GB1003992.3, "Apparatus and Method for Generating Power Downhole",
UK filed Mar. 10, 2010. cited by applicant.
|
Primary Examiner: Waks; Joseph
Attorney, Agent or Firm: Schmidt; W.
Claims
What is claimed is:
1. A downhole power generator comprising: a substantially tubular
body; a cover surrounding at least a portion of the body; at least
one piezoelectric element disposed in the body, the piezoelectric
element engaged with the cover such that radial motion of the cover
relative to the body causes the piezoelectric element to generate
electric power.
2. The downhole power generator of claim 1 wherein the at least one
piezoelectric element comprises a material chosen from the group
consisting of: a piezoelectric film, a piezoelectric ceramic, a
piezoelectric crystalline material, and a piezoelectric
fiber-composite material.
3. The downhole power generator of claim 1 wherein the at least one
piezoelectric element comprises a plurality of piezoelectric
elements.
4. The downhole power generator of claim 3 wherein the plurality of
piezoelectric elements are encased in a potting material forming a
piezoelectric assembly.
5. The downhole power generator of claim 4 further comprising a
plurality of piezoelectric assemblies disposed circumferentially
around the body.
6. The downhole power generator of claim 3 further comprising at
least one radially movable blade engaged with the at least one of
the plurality of piezoelectric elements such that radial motion of
the at least one blade relative to the body causes the
piezoelectric element to generate electric power.
7. The downhole power generator of claim 6 wherein the at least one
of the plurality of piezoelectric elements are encased in a potting
material forming at least one piezoelectric assembly.
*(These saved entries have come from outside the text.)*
(** The constructor, then a search. *)
Lemma SearchString_spec pw sw p s t index :
  Forall (char_ok pw) p -> Forall (char_ok sw) s -> 1 <= len p -> tables_sized t -> 0 <= index <= len s ->
  exists t' r, SearchString pw sw t s p index = Some (t', r) /\ first_from p s index r /\ tables_sized t'.
Proof.
  intros Hp Hs Hl Hsz Hi. unfold SearchString.
  destruct (Search_spec pw sw p s Hp Hs (StringSearch_new pw sw p) t index) as (search & t' & r & -> & Hr & Hok);
    [by apply StringSearch_new_ok|done|].
  cbn [mbind option_bind]. exists t', r. split; [done|]. split; [done|]. apply Hok.
Qed.

(** ** The theorems *)

(** C17: One search with a search object, whatever strategy it has come to, finds the first occurrence of the
    pattern from the index on, or answers -1 when there is none; it never reads outside the strings and the
    tables, always ends, and leaves the search object and the tables of the thread ready for the next search.
    Any of the four combinations of one- and two-byte strings. *)
Theorem Search_correct pw sw p s search t index :
  Forall (char_ok pw) p -> Forall (char_ok sw) s -> search_ok pw sw p search t -> 0 <= index <= len s ->
  exists search' t' r, Search pw sw search t s index = Some (search', t', r)
    /\ first_from p s index r /\ search_ok pw sw p search' t'.
Proof. intros Hp Hs Hok Hi. by apply Search_spec. Qed.
Lemma expand_pos special v array :
  0 < v -> expand special (SmiElement v :: array)
    = (x ← in_slice special (position_decode v) (length_decode v); y ← expand special array; Some (x ++ y)).
Proof. intros H. cbn [expand]. by destruct (Z.ltb_spec 0 v); [|lia]. Qed.

Lemma expand_neg special v pos array :
  v <= 0 -> expand special (SmiElement v :: SmiElement pos :: array)
    = (x ← in_slice special pos (- v); y ← expand special array; Some (x ++ y)).
Proof. intros H. cbn [expand]. by destruct (Z.ltb_spec 0 v); [lia|]. Qed.

Lemma expand_bad special v array :
  v <= 0 -> (forall pos rest, array <> SmiElement pos :: rest) -> expand special (SmiElement v :: array) = None.
Proof.
  intros H Hr. cbn [expand]. destruct (Z.ltb_spec 0 v); [lia|]. destruct array as [|[pos|s|] array]; try done.
  by destruct (Hr pos array).
Qed.

Lemma expand_app special a b x :
  expand special a = Some x -> expand special (a ++ b) = (y ← expand special b; Some (x ++ y)).
Proof.
  revert x. induction a as [|v a Hv IH|v pos a Hv IH|v a Hv Hbad|s a IH|a] using parts_ind; intros x.
  - intros [= <-]. cbn. by destruct (expand special b).
  - cbn [app]. rewrite !expand_pos by done. destruct (in_slice _ _ _) as [y|]; cbn [mbind option_bind]; [|done].
    destruct (expand special a) as [z|] eqn:E; cbn [mbind option_bind]; [|done]. intros [= <-]. rewrite (IH z eq_refl).
    destruct (expand special b); cbn [mbind option_bind]; [|done]. by rewrite <- app_assoc.
  - cbn [app]. rewrite !expand_neg by done. destruct (in_slice _ _ _) as [y|]; cbn [mbind option_bind]; [|done].
    destruct (expand special a) as [z|] eqn:E; cbn [mbind option_bind]; [|done]. intros [= <-]. rewrite (IH z eq_refl).
    destruct (expand special b); cbn [mbind option_bind]; [|done]. by rewrite <- app_assoc.
  - by rewrite expand_bad.
  - cbn [app expand]. destruct (expand special a) as [z|] eqn:E; cbn [mbind option_bind]; [|done]. intros [= <-].
    rewrite (IH z eq_refl). destruct (expand special b); cbn [mbind option_bind]; [|done]. by rewrite <- app_assoc.
  - done.
Qed.

(** ** Slices into an array *)

(** What [Add] and [AddSlice] do to the array, when there is room. *)
Definition added (b b' : FixedArrayBuilder) (n : Z) : Prop :=
  capacity b' = capacity b /\ builder_length b <= builder_length b' <= builder_length b + n.

Lemma Add_ok b e :
  builder_length b < capacity b ->
  exists b', Add b e = Ok b' /\ elements b' = elements b ++ [e] /\ capacity b' = capacity b.
Proof. intros H. unfold Add, check. destruct (Z.ltb_spec (builder_length b) (capacity b)); [|lia]. eexists. by split. Qed.

Lemma builder_length_app b b' l : elements b' = elements b ++ l -> builder_length b' = builder_length b + Z.of_nat (length l).
Proof. unfold builder_length. intros ->. rewrite length_app. lia. Qed.
(** The loop over the characters: the parts and the start of the text that is still to be added. *)
Fixpoint parse_loop (fuel : nat) (i last : Z) (parts : list ReplacementPart) : option (list ReplacementPart * Z) :=
  match fuel with
  | O => None
  | S fuel =>
      if i <? len characters then
        c ← at_ characters i;
        if c =? 36 then
          let next_index := i + 1 in
          if next_index =? len characters then Some (parts, last)
          else
            c2 ← at_ characters next_index;
            let flushed := if last <? i then parts ++ [ReplacementSubString last i] else parts in
            if c2 =? 36 then
              if last <? i then
                parse_loop fuel (next_index + 1) (next_index + 1) (parts ++ [ReplacementSubString last next_index])
              else parse_loop fuel (next_index + 1) next_index parts
            else if c2 =? 96 then parse_loop fuel (next_index + 1) (next_index + 1) (flushed ++ [SubjectPrefix])
            else if c2 =? 39 then
              parse_loop fuel (next_index + 1) (next_index + 1) (flushed ++ [SubjectSuffix subject_length])
            else if c2 =? 38 then parse_loop fuel (next_index + 1) (next_index + 1) (flushed ++ [SubjectMatch])
            else if (48 <=? c2) && (c2 <=? 57) then
              let capture_ref := c2 - 48 in
              if capture_count <? capture_ref then parse_loop fuel (next_index + 1) last parts
              else
                '(next_index, capture_ref) ← capture_digits next_index capture_ref;
                if 0 <? capture_ref then
                  parse_loop fuel (next_index + 1) (next_index + 1) (flushed ++ [SubjectCapture capture_ref])
                else parse_loop fuel (next_index + 1) last parts
            else parse_loop fuel (next_index + 1) last parts
        else parse_loop fuel (i + 1) last parts
      else Some (parts, last)
  end.

(** The parts, and whether the replacement is a plain string. *)
Definition ParseReplacementPattern : option (list ReplacementPart * bool) :=
  '(parts, last) ← parse_loop (S (length characters)) 0 0 [];
  if last <? len characters then
    if last =? 0 then Some (parts ++ [ReplacementString], true)
    else Some (parts ++ [ReplacementSubString last (len characters)], false)
  else Some (parts, false).
End patterns.

Record CompiledReplacement := mkCompiled {
  parts_ : list ReplacementPart;
  replacement_substrings_ : list Str;
  simple_hint_ : bool
}.

(** The loop that makes the substrings. *)
Fixpoint compile_loop (replacement : Str) (parts : list ReplacementPart) (substrings : list Str) (substring_index : Z)
    : list ReplacementPart * list Str :=
  match parts with
  | [] => ([], substrings)
  | part :: parts =>
      if tag part <=? 0 then
        let from := - tag part in
        let to := data part in
        let '(parts, result) :=
          compile_loop replacement parts (substrings ++ [NewSubString replacement from to]) (substring_index + 1) in
        (mkPart REPLACEMENT_SUBSTRING substring_index :: parts, result)
      else if tag part =? REPLACEMENT_STRING then
        let '(parts, result) := compile_loop replacement parts (substrings ++ [replacement]) (substring_index + 1) in
        (mkPart REPLACEMENT_STRING substring_index :: parts, result)
      else
        let '(parts, result) := compile_loop replacement parts substrings substring_index in (part :: parts, result)
  end.

Definition Compile (replacement : Str) (capture_count subject_length : Z) : Res CompiledReplacement :=
  '(parts, simple_hint) ← of_option (ParseReplacementPattern (chars replacement) capture_count subject_length);
  let '(parts, substrings) := compile_loop replacement parts [] 0 in
  Ok (mkCompiled parts substrings simple_hint).

(** [last_match_info] is the array of the captures, two registers each. *)
Definition GetCapture (match_info : list Z) (index : Z) : Res Z := of_option (at_ match_info index).

Fixpoint Apply (substrings : list Str) (parts : list ReplacementPart) (builder : ReplacementStringBuilder)
    (match_from match_to : Z) (match_info : list Z) : Res ReplacementStringBuilder :=
  match parts with
  | [] => Ok builder
  | part :: parts =>
      builder ←
        (if tag part =? SUBJECT_PREFIX then
           if 0 <? match_from then AddSubjectSlice builder 0 match_from else Ok builder
         else if tag part =? SUBJECT_SUFFIX then
           let subject_length := data part in
           if match_to <? subject_length then AddSubjectSlice builder match_to subject_length else Ok builder
         else if tag part =? SUBJECT_CAPTURE then
           let capture := data part in
           from ← GetCapture match_info (capture * 2);
           to ← GetCapture match_info (capture * 2 + 1);
           if (0 <=? from) && (from <? to) then AddSubjectSlice builder from to else Ok builder
         else if (tag part =? REPLACEMENT_SUBSTRING) || (tag part =? REPLACEMENT_STRING) then
           s ← of_option (if 0 <=? data part then substrings !! Z.to_nat (data part) else None);
           AddString builder s
         else Err Fault);
      Apply substrings parts builder match_from match_to match_info
  end.

(** ** The reference: the dollar forms *)

Inductive Token := Literal (c : Z) | Prefix | Suffix | Capture (n : Z).

Definition digit (c : Z) : bool := (48 <=? c) && (c <=? 57).

(** What follows a dollar: the token, and whether it takes a second character. *)
Definition dollar (capture_count : Z) (l : list Z) : option (Token * bool) :=
  match l with
  | [] => None
  | c2 :: rest =>
      if c2 =? 36 then Some (Literal 36, false)
      else if c2 =? 96 then Some (Prefix, false)
      else if c2 =? 39 then Some (Suffix, false)
      else if c2 =? 38 then Some (Capture 0, false)
      else if digit c2 then
        let one := c2 - 48 in
        let two := match rest with
                   | c3 :: _ => if digit c3 && (one * 10 + c3 - 48 <=? capture_count) then Some (one * 10 + c3 - 48) else None
                   | [] => None
                   end in
        match two with
        | Some n => if 0 <? n then Some (Capture n, true) else None
        | None => if (0 <? one) && (one <=? capture_count) then Some (Capture one, false) else None
        end
      else None
  end.

(** The tokens of a replacement string; a dollar that begins no form stands for itself. *)
Fixpoint tokens (capture_count : Z) (l : list Z) : list Token :=
  match l with
  | [] => []
  | c :: l =>
      if c =? 36 then
        match dollar capture_count l with
        | None => Literal c :: tokens capture_count l
        | Some (token, two) =>
            token :: match l with
                     | [] => []
                     | _ :: l1 => if two then match l1 with [] => [] | _ :: l2 => tokens capture_count l2 end
                                  else tokens capture_count l1
                     end
        end
      else Literal c :: tokens capture_count l
  end.

(** The text of a token for a match with the captures [info]. *)
Definition render (subject info : list Z) (token : Token) : list Z :=
  match token with
  | Literal c => [c]
  | Prefix => slice subject 0 (ch info 0)
  | Suffix => slice subject (ch info 1) (len subject)
  | Capture n =>
      if (0 <=? ch info (2 * n)) && (ch info (2 * n) <? ch info (2 * n + 1)) then slice subject (ch info (2 * n)) (ch info (2 * n + 1))
      else []
  end.

Definition render_all (subject info : list Z) (l : list Token) : list Z := concat (map (render subject info) l).

(** ** The parser against the reference *)

Section parsing.
Context (characters : list Z) (capture_count subject_length : Z).

(** The tokens of a part, before and after the compilation. *)
Definition part_tokens (part : ReplacementPart) : list Token :=
  if tag part <=? 0 then map Literal (slice characters (- tag part) (data part))
  else if tag part =? SUBJECT_PREFIX then [Prefix]
  else if tag part =? SUBJECT_SUFFIX then [Suffix]
  else if tag part =? SUBJECT_CAPTURE then [Capture (data part)]
  else map Literal characters.

Definition parts_tokens (parts : list ReplacementPart) : list Token := concat (map part_tokens parts).

Definition part_ok (part : ReplacementPart) : Prop :=
  (tag part <= 0 /\ - tag part < data part <= len characters)
  \/ tag part = SUBJECT_PREFIX \/ (tag part = SUBJECT_SUFFIX /\ data part = subject_length)
  \/ (tag part = SUBJECT_CAPTURE /\ 0 <= data part <= capture_count)
  \/ (tag part = REPLACEMENT_STRING /\ 0 < len characters).

Lemma drop_ch (l : list Z) i : 0 <= i < len l -> drop (Z.to_nat i) l = ch l i :: drop (Z.to_nat (i + 1)) l.
Proof.
  intros Hi. pose proof (at_ch l i Hi) as H. unfold at_ in H. destruct (Z.leb_spec 0 i); [|lia].
  rewrite (drop_S _ _ _ H). do 2 f_equal. lia.
Qed.

Lemma drop_end (l : list Z) i : len l <= i -> drop (Z.to_nat i) l = [].
Proof. intros Hi. apply drop_ge. unfold len in Hi. lia. Qed.

Lemma slice_snoc (l : list Z) a b : 0 <= a <= b -> b < len l -> slice l a (b + 1) = slice l a b ++ [ch l b].
Proof.
  intros H1 H2. apply (app_inv_tail (drop (Z.to_nat (b + 1)) l)). rewrite slice_drop by lia.
  rewrite <- (slice_drop l a b) by lia. by rewrite (drop_ch l b), <- app_assoc by lia.
Qed.

Lemma parts_tokens_app a b : parts_tokens (a ++ b) = parts_tokens a ++ parts_tokens b.
Proof. unfold parts_tokens. by rewrite map_app, concat_app. Qed.

Lemma slice_empty (l : list Z) a : slice l a a = [].
Proof. unfold slice. by rewrite Z.sub_diag. Qed.

(** Where the loop stands: the parts and the pending text are the tokens up to [i]. *)
Definition parsed (i last : Z) (parts : list ReplacementPart) : Prop :=
  parts_tokens parts ++ map Literal (slice characters last i) ++ tokens capture_count (drop (Z.to_nat i) characters)
    = tokens capture_count characters
  /\ 0 <= last <= i /\ i <= len characters /\ Forall part_ok parts /\ (last = 0 -> parts = []).

(** The pending text becomes a part. *)
Lemma flush_spec i last parts :
  0 <= last <= i -> i <= len characters -> Forall part_ok parts ->
  let flushed := if last <? i then parts ++ [ReplacementSubString last i] else parts in
  parts_tokens flushed = parts_tokens parts ++ map Literal (slice characters last i) /\ Forall part_ok flushed.
Proof.
  intros Hl Hi Hp. cbn zeta. destruct (Z.ltb_spec last i) as [Hlt|Hge].
  - rewrite parts_tokens_app. split.
    + unfold parts_tokens at 2. cbn. unfold part_tokens. cbn [tag data ReplacementSubString].
      destruct (Z.leb_spec (- last) 0); [|lia]. by rewrite Z.opp_involutive, app_nil_r.
    + apply Forall_app. split; [done|]. apply Forall_singleton. left. cbn. lia.
  - replace i with last by lia. rewrite slice_empty. cbn. rewrite app_nil_r. by split.
Qed.

(** A form of [n] characters from [i] adds a part for its token. *)
Lemma parsed_token i last parts part token n :
  parsed i last parts -> 0 < n -> i + n <= len characters -> part_tokens part = [token] -> part_ok part ->
  tokens capture_count (drop (Z.to_nat i) characters) = token :: tokens capture_count (drop (Z.to_nat (i + n)) characters) ->
  parsed (i + n) (i + n) ((if last <? i then parts ++ [ReplacementSubString last i] else parts) ++ [part]).
Proof.
  intros (Ht & Hl & Hi & Hp & _) Hn Hin Hpt Hpo E. destruct (flush_spec i last parts Hl Hi Hp) as [Hf Hfo].
  split; [|split; [lia|split; [lia|split]]].
  - rewrite parts_tokens_app, Hf, slice_empty. unfold parts_tokens at 2. cbn [map concat app]. rewrite Hpt. cbn [app].
    rewrite <- Ht, E, <- !app_assoc. done.
  - apply Forall_app. split; [done|]. by apply Forall_singleton.
  - lia.
Qed.

(** Characters that stand for themselves are left pending. *)
Lemma parsed_literals n i last parts :
  parsed i last parts -> 0 <= n -> i + n <= len characters ->
  tokens capture_count (drop (Z.to_nat i) characters)
    = map Literal (slice characters i (i + n)) ++ tokens capture_count (drop (Z.to_nat (i + n)) characters) ->
  parsed (i + n) last parts.
Proof.
  intros (Ht & Hl & Hi & Hp & H0) Hn Hin E. split; [|split; [lia|split; [lia|done]]].
  rewrite <- Ht, E, !app_assoc. f_equal. rewrite <- !app_assoc. f_equal. rewrite <- map_app. f_equal.
  apply (app_inv_tail (drop (Z.to_nat (i + n)) characters)). rewrite <- app_assoc, !slice_drop by lia. done.
Qed.

(** The tokens at a dollar. *)
Lemma tokens_dollar i :
  0 <= i < len characters -> ch characters i = 36 ->
  tokens capture_count (drop (Z.to_nat i) characters)
  = match dollar capture_count (drop (Z.to_nat (i + 1)) characters) with
    | None => Literal 36 :: tokens capture_count (drop (Z.to_nat (i + 1)) characters)
    | Some (token, two) => token :: tokens capture_count (drop (Z.to_nat (i + if two then 3 else 2)) characters)
    end.
Proof.
  intros Hi E. rewrite (drop_ch characters i Hi), E. cbn [tokens]. change (36 =? 36) with true. cbn match.
  destruct (dollar _ _) as [[token two]|] eqn:Ed; [|done]. f_equal.
  destruct (Z.lt_ge_cases (i + 1) (len characters)) as [Hlt|Hge].
  - rewrite (drop_ch characters (i + 1)) by lia. replace (i + 1 + 1) with (i + 2) by lia. destruct two; [|done].
    destruct (Z.lt_ge_cases (i + 2) (len characters)).
    + rewrite (drop_ch characters (i + 2)) by lia. do 2 f_equal. lia.
    + rewrite !drop_end by lia. done.
  - by rewrite drop_end in Ed by lia.
Qed.

Lemma tokens_literal i :
  0 <= i < len characters -> ch characters i <> 36 ->
  tokens capture_count (drop (Z.to_nat i) characters)
  = map Literal (slice characters i (i + 1)) ++ tokens capture_count (drop (Z.to_nat (i + 1)) characters).
Proof.
  intros Hi E. rewrite slice_snoc, slice_empty by lia. rewrite (drop_ch characters i Hi). cbn [tokens app map].
  by destruct (Z.eqb_spec (ch characters i) 36).
Qed.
8. The downhole power generator of claim 7 where in the load is
transmitted to the at least one piezoelectric assembly by the
potting material.
9. The downhole power generator of claim 1 further comprising an
external spline formed on an outer surface of the body and an
internal spline formed on an inner surface of the cover, the
external spline and the internal spline acting cooperatively to
prevent substantial rotation of the cover with respect to the
body.
10. The downhole power generator of claim 1 further comprising at
least one blade on an outer surface of the cover.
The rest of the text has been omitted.